§ **What the task asks**: Within the records below is a range that opens at the line with "crSrcIP : string;" and closes at the line with "levels_distinct : NoDup". Return that range word for word, both ends included, and only that range.

*** Dataset entries ***

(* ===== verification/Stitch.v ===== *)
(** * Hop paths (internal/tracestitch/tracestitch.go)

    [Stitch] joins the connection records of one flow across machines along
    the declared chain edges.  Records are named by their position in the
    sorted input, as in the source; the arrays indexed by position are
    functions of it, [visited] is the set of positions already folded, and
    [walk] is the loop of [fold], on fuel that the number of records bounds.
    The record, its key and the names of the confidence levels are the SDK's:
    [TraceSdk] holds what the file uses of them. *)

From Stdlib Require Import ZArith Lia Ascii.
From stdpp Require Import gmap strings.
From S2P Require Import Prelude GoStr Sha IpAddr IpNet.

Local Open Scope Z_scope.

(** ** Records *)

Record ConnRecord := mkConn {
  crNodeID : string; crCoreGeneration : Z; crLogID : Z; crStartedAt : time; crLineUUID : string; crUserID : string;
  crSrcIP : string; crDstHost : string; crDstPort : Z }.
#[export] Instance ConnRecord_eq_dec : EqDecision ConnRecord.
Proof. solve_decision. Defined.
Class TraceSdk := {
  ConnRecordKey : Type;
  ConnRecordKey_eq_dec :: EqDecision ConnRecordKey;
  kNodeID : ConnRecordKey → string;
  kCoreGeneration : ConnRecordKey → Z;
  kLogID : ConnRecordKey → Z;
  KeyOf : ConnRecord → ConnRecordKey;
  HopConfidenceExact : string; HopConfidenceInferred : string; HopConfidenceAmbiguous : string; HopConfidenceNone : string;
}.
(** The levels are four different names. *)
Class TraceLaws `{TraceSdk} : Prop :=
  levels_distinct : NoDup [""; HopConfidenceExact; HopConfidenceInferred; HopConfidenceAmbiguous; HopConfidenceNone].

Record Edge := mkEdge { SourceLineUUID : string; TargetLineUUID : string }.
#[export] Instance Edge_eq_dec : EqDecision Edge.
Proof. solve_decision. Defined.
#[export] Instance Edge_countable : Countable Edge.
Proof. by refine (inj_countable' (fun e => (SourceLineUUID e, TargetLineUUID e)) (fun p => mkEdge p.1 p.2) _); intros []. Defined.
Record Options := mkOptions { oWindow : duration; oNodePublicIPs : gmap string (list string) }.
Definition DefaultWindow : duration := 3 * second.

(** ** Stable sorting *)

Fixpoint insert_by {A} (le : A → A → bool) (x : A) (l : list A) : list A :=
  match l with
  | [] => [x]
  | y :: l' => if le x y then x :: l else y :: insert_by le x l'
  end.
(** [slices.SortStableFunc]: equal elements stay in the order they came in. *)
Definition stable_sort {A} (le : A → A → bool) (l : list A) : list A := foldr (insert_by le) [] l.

*** End of Dataset entries ***

§ **Problem solution**:
  crSrcIP : string; crDstHost : string; crDstPort : Z }.
#[export] Instance ConnRecord_eq_dec : EqDecision ConnRecord.
Proof. solve_decision. Defined.
Class TraceSdk := {
  ConnRecordKey : Type;
  ConnRecordKey_eq_dec :: EqDecision ConnRecordKey;
  kNodeID : ConnRecordKey → string;
  kCoreGeneration : ConnRecordKey → Z;
  kLogID : ConnRecordKey → Z;
  KeyOf : ConnRecord → ConnRecordKey;
  HopConfidenceExact : string; HopConfidenceInferred : string; HopConfidenceAmbiguous : string; HopConfidenceNone : string;
}.
(** The levels are four different names. *)
Class TraceLaws `{TraceSdk} : Prop :=
  levels_distinct : NoDup [""; HopConfidenceExact; HopConfidenceInferred; HopConfidenceAmbiguous; HopConfidenceNone].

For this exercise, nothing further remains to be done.